Monday, 30 January 2012

Academic Genealogy

After reading this AGU blog on academic genealogy, I couldn't resist weighing in with some genealogy of my own. You academic genealogy works something like a family tree, but rather than father-son relationships, it's all about who supervised who during the course of their PhDs.

So - my academic genealogy:

Firstly, a quick mention to Glenn Jones - my academic brother, now studying ice-quakes at Swansea University. We shared many a great time (and some not so great times) being supervised by Bristol big-wig Prof. Mike Kendall:
Mike, a Canadian, did his PhD at Queens University, Canada, under the supervision of Colin Thompson (now at Queens), a specialist in the nitty-gritty of modelling seismic waves. In turn, Colin did his PhD back in the UK, in my own alma mater of Cambridge, supervised by Dave Gubbins, now at Leeds:
It gets very Cambridge-centric from here on in: Gubbins also completed his PhD at Cambridge, under the supervision of one of the BIG names in geophysics, Edward Bullard:

Bullard was one of the key names during the discovery of plate tectonics. Pretty neat huh! He in turn was supervised by Patrick Maynard Stuart Blackett. Blackett spent a fair bit of time with Ernest Rutherford, who first split the atom, and is considered one of the fathers of radioactivity, and won a Nobel prize for Chemistry:
Rutherford worked under JJ Thompson, he who discovered the electron! Thompson worked under John Strutt, Lord Rayleigh, who among many other things, gives his name to Rayleigh waves (a type of seismic wave that travels along the surface of the earth (rather than through it, like P and S waves).

I'm going to speed up a bit, because there's a few names I don't really know. I've found this information from the Mathematics Genealogy website, well worth a browse if you're an academic. Rayleigh was advised by Edward Routh, and, following the biblical style (only getting older rather than younger) Routh begat William Hopkins, who begat Adam Sedgwick. We'll pause for a moment on Sedgwick:
Considered to be one of the founding fathers of the modern science of geology, Sedgwick was, among others, the tutor of Charles Darwin. The student geology society at Cambridge is named after him, as is the Cambridge Natural History museum. Onwards with our genealogy, Sedgwick begat Thomas Jones, who begat Thomas Postlethwaite, who begat Stephen Whisson, who begat Walter Taylor, who begat Robert Smith, who begat Roger Cotes. And Cotes was supervised by none other than Isaac Newton himself:

So Isaac Newton is my academic great-great-great-great-great-great-great-great-great-great-great-great-great-great-great-great-great-grandfather. That's 17 greats. So, academic great^17 - grandfather. HOW COOL! I think that blows our AGU blogger friend out of the water!

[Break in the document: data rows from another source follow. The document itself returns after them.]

(* ===== verification/KvStateRows.v ===== *)
(** * State files of the KV cache: the rows of the layers

    The tensors of a stream fall into lanes, rows of one width for the cells one after the
    other: a key or value tensor is one lane, a transposed value tensor one per channel.
    Writing the layers emits a header and the lanes of each; reading them stages, for every
    lane, the rows of the cells placed, in one piece when the cells are contiguous, else one
    by one.  Lanes do not overlap, so that a restored cell has the rows of its cell in the
    state and every other cell keeps its rows. *)

From S2P Require Import KvCells BatchSplit TailStore.
From S2P Require Export StateIoProps KvState.
Open Scope nat_scope.

(** ** Lanes *)

Record lane := mk_lane { la_tensor : nat; la_base : nat; la_width : nat }.

Definition la_offset (a : lane) (i : nat) : nat := la_base a + i * la_width a.

(** The row of a cell. *)
Definition lane_bytes (T : tensors) (a : lane) (i : nat) : list Z := tensor_slice T (la_tensor a) (la_offset a i) (la_width a).

(** What a state has for a layer: integers of some size, and lanes. *)
Inductive item :=
  | Head (n : nat) (v : Z)
  | Lane (a : lane).

Definition key_items (st : nat) (l : kv_layer) : list item :=
  [Head 4 (k_type l); Head 8 (k_size_row l); Lane (mk_lane (default 0 (k_stream l !! st)) 0 (Z.to_nat (k_size_row l)))].

(** Channel [j] of [n] transposed values. *)
Definition channel_lane (v n : nat) (el : Z) (j : nat) : lane := mk_lane v (j * n * Z.to_nat el) (Z.to_nat el).

Definition value_items (v_trans : bool) (n st : nat) (l : kv_layer) : list item :=
  match v_stream l !! st with
  | Some (Some v) =>
      if v_trans then [Head 4 (v_type l); Head 4 (v_size_el l); Head 4 (n_embd_v_gqa l)] ++
                      ((fun j => Lane (channel_lane v n (v_size_el l) j)) <$> seq 0 (Z.to_nat (n_embd_v_gqa l)))
      else [Head 4 (v_type l); Head 8 (v_size_row l); Lane (mk_lane v 0 (Z.to_nat (v_size_row l)))]
  | _ => []
  end.

Definition items (v_trans : bool) (n st : nat) (ly : list kv_layer) : list item :=
  [Head 4 (Z.b2z v_trans); Head 4 (Z.of_nat (length ly))] ++ concat (key_items st <$> ly) ++ concat (value_items v_trans n st <$> ly).

Definition item_lane (x : item) : option lane := match x with Head _ _ => None | Lane a => Some a end.

Definition lanes (v_trans : bool) (n st : nat) (ly : list kv_layer) : list lane := omap item_lane (items v_trans n st ly).

(** What a cell is worth. *)
Definition cell_rows (v_trans : bool) (n st : nat) (ly : list kv_layer) (T : tensors) (i : nat) : list (list Z) :=
  (fun a => lane_bytes T a i) <$> lanes v_trans n st ly.

(** ** Layers of a cache with [ns] streams of [n] cells *)

Definition type_ok (t : Z) : Prop := (INT32_MIN <= t <= INT32_MAX)%Z.

Record layer_fits (v_trans : bool) (ns n : nat) (l : kv_layer) : Prop := {
  lf_streams : length (k_stream l) = ns /\ length (v_stream l) = ns;
  lf_types : type_ok (k_type l) /\ type_ok (v_type l);
  lf_k : (0 <= k_size_row l <= UINT64_MAX)%Z /\ (Z.of_nat n * k_size_row l <= UINT64_MAX)%Z;
  lf_v : if v_trans
    then (0 <= v_size_el l <= UINT32_MAX)%Z /\ (0 <= n_embd_v_gqa l <= UINT32_MAX)%Z /\ (Z.of_nat n <= UINT32_MAX)%Z /\
         (n_embd_v_gqa l * Z.of_nat n <= UINT32_MAX)%Z /\ (n_embd_v_gqa l * Z.of_nat n * v_size_el l <= UINT32_MAX)%Z
    else (0 <= v_size_row l <= UINT64_MAX)%Z /\ (Z.of_nat n * v_size_row l <= UINT64_MAX)%Z;
  lf_values : (forall x, x ∈ v_stream l -> x = None) \/ (forall x, x ∈ v_stream l -> x <> None)
}.

(** Layers of the same model. *)
Record same_layer (l l0 : kv_layer) : Prop := {
  sl_k : k_type l = k_type l0 /\ k_size_row l = k_size_row l0;
  sl_v : v_type l = v_type l0 /\ v_size_row l = v_size_row l0 /\ v_size_el l = v_size_el l0 /\ n_embd_v_gqa l = n_embd_v_gqa l0;
  sl_values : (exists v, Some v ∈ v_stream l) <-> (exists v, Some v ∈ v_stream l0)
}.

(** The rows of [n] cells lie in the tensor. *)
Definition lane_fits (n : nat) (T : tensors) (a : lane) : Prop := exists data, T !! la_tensor a = Some data /\ la_offset a n <= length data.

(** The tensors of a layer. *)
Definition layer_tensors (l : kv_layer) : list nat := k_stream l ++ omap id (v_stream l).

Record kv_layers_ok (v_trans : bool) (ns n : nat) (ly : list kv_layer) (T : tensors) : Prop := {
  kl_count : (Z.of_nat (length ly) <= UINT32_MAX)%Z;
  kl_layer : Forall (layer_fits v_trans ns n) ly;
  kl_ids : NoDup (concat (layer_tensors <$> ly));
  kl_fits : forall st a, st < ns -> a ∈ lanes v_trans n st ly -> lane_fits n T a
}.

(** ** Writing *)

Definition lane_ops (ranges : list (nat * nat)) (a : lane) : list io_op :=
  (fun r => WriteTensor (la_tensor a) (la_offset a r.1) ((r.2 - r.1) * la_width a)) <$> ranges.

Definition item_ops (ranges : list (nat * nat)) (x : item) : list io_op :=
  match x with Head n v => [WriteBytes (le_bytes n v)] | Lane a => lane_ops ranges a end.

(** The rows an item stands for. *)
Definition item_rows (T : tensors) (cells : list nat) (x : item) : list (list Z) :=
  match x with Head n v => [le_bytes n v] | Lane a => lane_bytes T a <$> cells end.

Definition ranges_in (n : nat) (ranges : list (nat * nat)) : Prop := Forall (fun r => r.1 <= r.2 <= n) ranges.

Definition range_cells (ranges : list (nat * nat)) : list nat := concat ((fun r => seq r.1 (r.2 - r.1)) <$> ranges).

Section emit.
Context {W : Type} `{IoWrite W}.
Context (ns n st : nat) (ranges : list (nat * nat)) (Hst : st < ns) (Hin : ranges_in n ranges).
Implicit Types io : W.

Lemma range_in r : r ∈ ranges -> r.1 <= r.2 <= n.
Proof. unfold ranges_in in Hin. rewrite Forall_forall in Hin. apply Hin. Qed.

Lemma write_rows_ok t row io : (0 <= row)%Z -> (Z.of_nat n * row <= UINT64_MAX)%Z ->
  write_rows t row ranges io = foldM run_op (lane_ops ranges (mk_lane t 0 (Z.to_nat row))) io.
Proof.
  intros Hr Hn. unfold write_rows, lane_ops. rewrite foldM_fmap. apply foldM_ext. intros r io' Hr'%range_in.
  cbn [run_op la_tensor la_width]. unfold la_offset. cbn [la_base la_width]. rewrite !u64_id by nia. f_equal; nia.
Qed.

Notation ops_of its := (concat (item_ops ranges <$> its)).

Lemma write_keys_ok v_trans l io : layer_fits v_trans ns n l -> write_keys st ranges io l = foldM run_op (ops_of (key_items st l)) io.
Proof.
  intros [[Hk _] _ [Hr Hn] _ _]. unfold write_keys, key_items. destruct (lookup_lt_is_Some_2 (k_stream l) st) as [t Ht]; [lia|].
  rewrite (vec_get_Some _ _ _ Ht), Ht. cbn [mbind outcome_bind default fmap list_fmap app foldM run_op concat item_ops]. unfold write_u32, write_u64.
  destruct (io_write _ io) as [io1|]; [|done]. cbn [mbind outcome_bind]. destruct (io_write _ io1) as [io2|]; [|done]. cbn [mbind outcome_bind].
  rewrite app_nil_r. apply write_rows_ok; lia.
Qed.

Lemma write_values_ok l io : layer_fits false ns n l -> write_values st ranges io l = foldM run_op (ops_of (value_items false n st l)) io.
Proof.
  intros [[_ Hv] _ _ [Hr Hn] _]. unfold write_values, value_items. destruct (lookup_lt_is_Some_2 (v_stream l) st) as [t Ht]; [lia|].
  rewrite (vec_get_Some _ _ _ Ht), Ht. cbn [mbind outcome_bind]. destruct t as [t|]; [|done].
  cbn [fmap list_fmap app foldM run_op concat item_ops]. unfold write_u32, write_u64.
  destruct (io_write _ io) as [io1|]; [|done]. cbn [mbind outcome_bind]. destruct (io_write _ io1) as [io2|]; [|done]. cbn [mbind outcome_bind].
  rewrite app_nil_r. apply write_rows_ok; lia.
Qed.

Lemma write_channel_ok v el E j io : (0 <= el <= UINT32_MAX)%Z -> (E * Z.of_nat n <= UINT32_MAX)%Z -> (E * Z.of_nat n * el <= UINT32_MAX)%Z -> (Z.of_nat j < E)%Z ->
  foldM (fun io r => io_write_tensor v (Z.to_nat (u32 (u32 (Z.of_nat r.1 + u32 (Z.of_nat j * Z.of_nat n)) * el))) (Z.to_nat (u64 (Z.of_nat (r.2 - r.1) * el))) io) ranges io =
  foldM run_op (lane_ops ranges (channel_lane v n el j)) io.
Proof.
  intros Hel Hn Hall Hj. unfold lane_ops. rewrite foldM_fmap. apply foldM_ext. intros r io' Hr%range_in.
  cbn [run_op]. unfold la_offset, channel_lane. cbn [la_tensor la_base la_width].
  assert ((Z.of_nat j + 1) * Z.of_nat n <= E * Z.of_nat n)%Z as Hjn by nia.
  rewrite (u32_id (Z.of_nat j * Z.of_nat n)) by nia. rewrite (u32_id (Z.of_nat r.1 + _)) by nia.
  assert ((Z.of_nat r.1 + Z.of_nat j * Z.of_nat n) * el <= E * Z.of_nat n * el)%Z by (apply Z.mul_le_mono_nonneg_r; nia).
  rewrite u32_id by nia. rewrite u64_id by (unfold UINT32_MAX, UINT64_MAX in *; nia). f_equal; nia.
Qed.

Lemma write_values_trans_ok l io : layer_fits true ns n l -> write_values_trans n st ranges io l = foldM run_op (ops_of (value_items true n st l)) io.
Proof.
  intros [[_ Hv] _ _ (Hel & He & Hn & Hen & Hall) _]. unfold write_values_trans, value_items. destruct (lookup_lt_is_Some_2 (v_stream l) st) as [t Ht]; [lia|].
  rewrite (vec_get_Some _ _ _ Ht), Ht. cbn [mbind outcome_bind]. destruct t as [t|]; [|done].
  cbn [fmap list_fmap app foldM run_op concat item_ops]. unfold write_u32.
  destruct (io_write _ io) as [io1|]; [|done]. cbn [mbind outcome_bind]. destruct (io_write _ io1) as [io2|]; [|done]. cbn [mbind outcome_bind].
  destruct (io_write _ io2) as [io3|]; [|done]. cbn [mbind outcome_bind]. fold (fmap (M := list) (item_ops ranges)). rewrite <- list_fmap_compose. apply run_concat. intros j io' Hj%elem_of_seq. cbn [compose item_ops].
  eapply write_channel_ok; [done|exact Hen|done|lia].
Qed.

Lemma concat_items (g : kv_layer -> list item) ly : concat ((fun l => ops_of (g l)) <$> ly) = ops_of (concat (g <$> ly)).
Proof. induction ly as [|l ly IH]; [done|]. cbn [fmap list_fmap concat]. by rewrite IH, fmap_app, concat_app. Qed.

Lemma state_write_data_ok v_trans ly c io : cells_size c = n -> Forall (layer_fits v_trans ns n) ly ->
  state_write_data ly v_trans ranges st c io = foldM run_op (ops_of (items v_trans n st ly)) io.
Proof.
  intros Hc Hf. rewrite Forall_forall in Hf. unfold state_write_data, items. rewrite !fmap_app, !concat_app, !foldM_app. cbn [fmap list_fmap concat item_ops app foldM run_op]. unfold write_u32.
  destruct (io_write _ io) as [io1|]; [|done]. cbn [mbind outcome_bind]. destruct (io_write _ io1) as [io2|]; [|done]. cbn [mbind outcome_bind].
  rewrite (run_concat (write_keys st ranges) (fun l => ops_of (key_items st l))) by (intros l io' Hl; by eapply write_keys_ok, Hf). rewrite concat_items, foldM_app.
  destruct (foldM run_op _ io2) as [io3|]; [|done]. cbn [mbind outcome_bind]. rewrite <- concat_items.
  destruct v_trans; cbn [negb]; rewrite ?Hc; apply run_concat; intros l io' Hl; [by apply write_values_trans_ok, Hf|by apply write_values_ok, Hf].
Qed.
End emit.

(** A range of rows is the rows one after the other. *)
Lemma lane_range T a i k : tensor_slice T (la_tensor a) (la_offset a i) (k * la_width a) = concat (lane_bytes T a <$> seq i k).
Proof.
  revert i. induction k as [|k IH]; intros i; [done|]. cbn [seq fmap list_fmap concat]. rewrite <- IH. unfold lane_bytes, tensor_slice, la_offset.
  change (S k * la_width a) with (la_width a + k * la_width a). rewrite slice_app. do 2 f_equal. lia.
Qed.

Lemma lane_data T ranges a : ops_data T (lane_ops ranges a) = concat (lane_bytes T a <$> range_cells ranges).
Proof.
  unfold ops_data, lane_ops, range_cells. rewrite <- list_fmap_compose. induction ranges as [|r l IH]; [done|]. cbn [fmap list_fmap concat]. rewrite fmap_app, concat_app, IH. f_equal. apply lane_range.
Qed.

Lemma items_data T ranges its : ops_data T (concat (item_ops ranges <$> its)) = concat (concat (A:=Z) <$> (item_rows T (range_cells ranges) <$> its)).
Proof.
  induction its as [|x its IH]; [done|]. cbn [fmap list_fmap concat]. rewrite ops_data_app, IH. f_equal. destruct x as [k v|a]; [by unfold ops_data|apply lane_data].
Qed.

Lemma lane_bytes_length n T a i : lane_fits n T a -> i < n -> length (lane_bytes T a i) = la_width a.
Proof. intros (data & E & H) Hi. unfold lane_bytes, tensor_slice. rewrite E. cbn. apply length_slice. unfold la_offset in *. nia. Qed.

Lemma lane_ops_fit n T ranges a : lane_fits n T a -> ranges_in n ranges -> Forall (op_fits T) (lane_ops ranges a).
Proof.
  intros (data & E & H) Hr. unfold lane_ops. apply Forall_fmap. eapply Forall_impl; [exact Hr|]. intros r Hr1. cbn. exists data. split; [done|]. unfold la_offset in *. nia.
Qed.

Lemma items_fit n T ranges its : (forall a, a ∈ omap item_lane its -> lane_fits n T a) -> ranges_in n ranges -> Forall (op_fits T) (concat (item_ops ranges <$> its)).
Proof.
  intros Hf Hr. apply Forall_concat, Forall_fmap, Forall_forall. intros [k v|a] Hx; cbn; [by repeat constructor|]. apply (lane_ops_fit n); [|done]. apply Hf, list_elem_of_omap. by exists (Lane a).
Qed.

(** * Staging *)

Notation reader_kv r := (@reader_is kv_io r).

(** The changes for one lane. *)
Definition lane_each (a : lane) (cells : list nat) (rows : list (list Z)) : list staged_set :=
  zip_with (fun i x => (la_tensor a, la_offset a i, x)) cells rows.

Definition lane_staged (contiguous : bool) (a : lane) (cells : list nat) (rows : list (list Z)) : list staged_set :=
  if contiguous then [(la_tensor a, la_offset a (default 0 (cells !! 0)), concat rows)] else lane_each a cells rows.

(** Rows for a lane. *)
Definition rows_ok (cells : list nat) (a : lane) (rows : list (list Z)) : Prop := length rows = length cells /\ Forall (fun x => length x = la_width a) rows.

Lemma contiguous_cells sinfo cells : idxs sinfo = [cells] -> is_contiguous sinfo = true -> cells = seq (default 0 (cells !! 0)) (length cells).
Proof.
  unfold is_contiguous. intros ->. destruct cells as [|h l]; [done|]. intros H. cbn [lookup list_lookup default from_option id]. rewrite forallb_forall in H.
  apply list_eq. intros i. destruct (decide (i < length (h :: l))) as [Hi|Hi]; [|rewrite !lookup_ge_None_2; rewrite ?length_seq; lia || done].
  rewrite lookup_seq_lt by done. destruct (lookup_lt_is_Some_2 _ _ Hi) as [x Hx]. rewrite Hx. f_equal. specialize (H (i, x)).
  rewrite <- list_elem_of_In in H. apply Nat.eqb_eq, H. apply list_elem_of_lookup. exists i. by rewrite imap_pair_lookup, Hx.
Qed.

It's interesting to note the progression - we move pretty quickly from geophysics into proper, hardcore physics. There's a brief outpost of geology in Adam Sedwick, and then back to the grandfather of all modern physics, Isaac Newton. I guess that pretty much describes in a nutshell the history of geophysics as a science. It's also interesting to note how quickly everything becomes very Cambridge-centric.

While it's tempting to be proud of such an illustrious academic lineage, it's actually rather depressing. While my forbears were: inventing calculus and discovering the principles of gravitation (Newton, amongst many other things obviously); cataloging and defining the geological time periods we still use today (Sedgwick); discovering electro-magnetic scattering and a type of seismic wave (Rayleigh); discovering the electron and inventing the mass spectrometer (JJ Thompson); splitting the atom (Rutherford); discovering plate tectonics (Bullard); or just being a very cool, laid-back Canadian who looks a lot like Bruce Willis (Kendall); the sum total of my career so far is to piddle about with some aspects of hydraulic fracturing in the hope of making some incremental improvements to how we monitor and model fracks. It seems so small and parochial compared with the fabulous achievements of my forbears (and, while I'm at it, the kind of discoveries we're seeing coming out of places like CERN).

However, from my stats page it seems like someone out there at least has been reading my blog. Either it's my mother (hello mum, I promise to call again soon) or people are interested in fracking, and want to be sure that if fracking goes ahead, we're capable of monitoring it to ensure it is done safely and with minimum risk. So I guess I won't throw in the towel just yet.